Ben Sirah is probably the first major Jewish source to pay warm tribute to physicians. While he urges the sick to pray for Divine help, he encourages them strongly to seek medical advice. He concludes that G-d has indeed appointed the physician for this beneficent task.

Many prominent medieval rabbis were also distinguished practicing physicians, among them the poet and philosopher, Rabbi Judah HaLevi, the philosopher and Halachist, Moses Maimonides, as well as Nachmanides.

In his commentary, Mishna Nidarim 4, Maimonides concludes that the mitzvah of healing another person falls under the rubric of restoring a lost object to its proper owner. His conclusion is based on the Talmudic statement found in Sanhedrin 73a that a person who loses his physical well-being needs to be “restored.” All the members of the Sanhedrin, the ancient Supreme Court of Israel, were expected to be knowledgeable in the art of medicine. Rabbi Joseph Karo concludes in The Code that, today, to heal oneself one must not rely on miracles, but rather engage in the common practices of medicine.

The Taz notes that, although true healing comes only through G-d’s mercy, not every person merits that mercy, unless they are engaged as well in the natural medical practices. Based on the verse in Exodus 21:19, רַק שִׁבְתּוֹ יִתֵּן, וְרַפֹּא יְרַפֵּא, the Talmud in Baba Kamma 85a concludes that a person who harms another person must pay the victim’s loss of income and medical expenses. Rabbi Yishmael deduces from the words, וְרַפֹּא יְרַפֵּא, that a physician is permitted to heal.
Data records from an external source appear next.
(** What the calls ask of the caller's task and of the service port labels. *)
Class Caller := {
  current_space : Z;
  MAX_TRAILER_SIZE : Z;
  (** [proc_get_effective_task_policy(current_task(), TASK_POLICY_ROLE) ==
      TASK_GRAPHICS_SERVER] *)
  task_is_graphics_server : bool;
  work_interval_port_type_render_server : Z -> bool;
  (** [task_is_in_privileged_coalition(current_task(), COALITION_TYPE_JETSAM)] *)
  task_in_privileged_coalition : bool;
  (** [copyin] of the service port info: [None] on a fault, whether the name
      is terminated within its buffer *)
  copyin_service_port_info : Z -> option bool;
  ipc_service_port_label_alloc : Z -> kern_return_t * Z;
  ipc_service_port_derive_sblabel : Z -> kern_return_t * Z * bool;
}.

Section calls.
Context `{KernelConfig} `{TableSizes} `{Concurrency} `{Externals} `{RequestSizes} `{Messages} `{Caller}.

(** ** Rights by name *)
Definition mach_port_type (space name : Z) : M kst (kern_return_t * Z) :=
  if space =? IS_NULL then ret (KERN_INVALID_TASK, 0)
  else if name =? MACH_PORT_NULL then ret (KERN_INVALID_NAME, 0)
  else if name =? MACH_PORT_DEAD then ret (KERN_SUCCESS, MACH_PORT_TYPE_DEAD_NAME)
  else
    let* (kr, entry) := ipc_right_lookup_write name in
    match entry with
    | None => ret (kr, 0)
    | Some index =>
      let* (kr, type, _) := ipc_right_info name index in
      ret (kr, Z.ldiff type (Z.lor MACH_PORT_TYPE_SPREQUEST MACH_PORT_TYPE_SPREQUEST_DELAYED))
    end.

Definition mach_port_rename (space oname nname : Z) : M kst kern_return_t := ret KERN_NOT_SUPPORTED.

(** [a] is where the zone allocator puts a new object; [rounds], [rescans] and
    [memory] are those of the allocation of an entry. *)
Definition mach_port_allocate_full (rounds rescans : nat) (memory : bool) (a : Z)
    (space right proto : Z) (qos : mach_port_qos) (name : Z) : M kst (kern_return_t * Z) :=
  if space =? IS_NULL then ret (KERN_INVALID_TASK, name)
  else if negb (proto =? MACH_PORT_NULL) then ret (KERN_INVALID_VALUE, name)
  else if qos_name qos && negb (MACH_PORT_VALID name) then ret (KERN_INVALID_VALUE, name)
  else if qos_prealloc qos && (MACH_MSG_SIZE_MAX - MAX_TRAILER_SIZE <? qos_len qos)
  then ret (KERN_RESOURCE_SHORTAGE, name)
  else if qos_prealloc qos && negb (right =? MACH_PORT_RIGHT_RECEIVE) then ret (KERN_INVALID_VALUE, name)
  else if right =? MACH_PORT_RIGHT_RECEIVE then
    if qos_name qos then
      let* kr := ipc_port_alloc_name rounds rescans memory a IPC_PORT_INIT_MESSAGE_QUEUE name in
      ret (kr, name)
    else ipc_port_alloc rounds rescans memory a IPC_PORT_INIT_MESSAGE_QUEUE
  else if right =? MACH_PORT_RIGHT_PORT_SET then
    if qos_name qos then
      let* kr := ipc_pset_alloc_name rounds rescans memory a name in ret (kr, name)
    else ipc_pset_alloc rounds rescans memory a
  else if right =? MACH_PORT_RIGHT_DEAD_NAME then ipc_object_alloc_dead rounds rescans memory
  else ret (KERN_INVALID_VALUE, name).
The men of the Great Assembly established a prayer for healing in the Amidah (central daily prayer). The eighth benediction, states: “Heal us, Oh L-rd, that we shall be healed. Save us, that we shall be saved. For You, art our praise, grant a perfect healing to all our wounds. For You, Al-mighty King, our faithful and merciful Physician. Blessed art You, oh L-rd, who heals the sick of Thy people, Israel.”

May healing to all those who are in need come swiftly and completely.

May you be blessed.

This Shabbat, also known as Shabbat HaChodesh, is the last of the four special Shabbatot that surround the holiday of Purim. On this Shabbat, a thematic Torah portion concerning the new month, Nisan, is read from Exodus 12:1-20.  This year, Rosh Chodesh Nisan, which marks the first day of the month of redemption, will take place on Monday evening and Tuesday, March 31st and April 1st, 2014.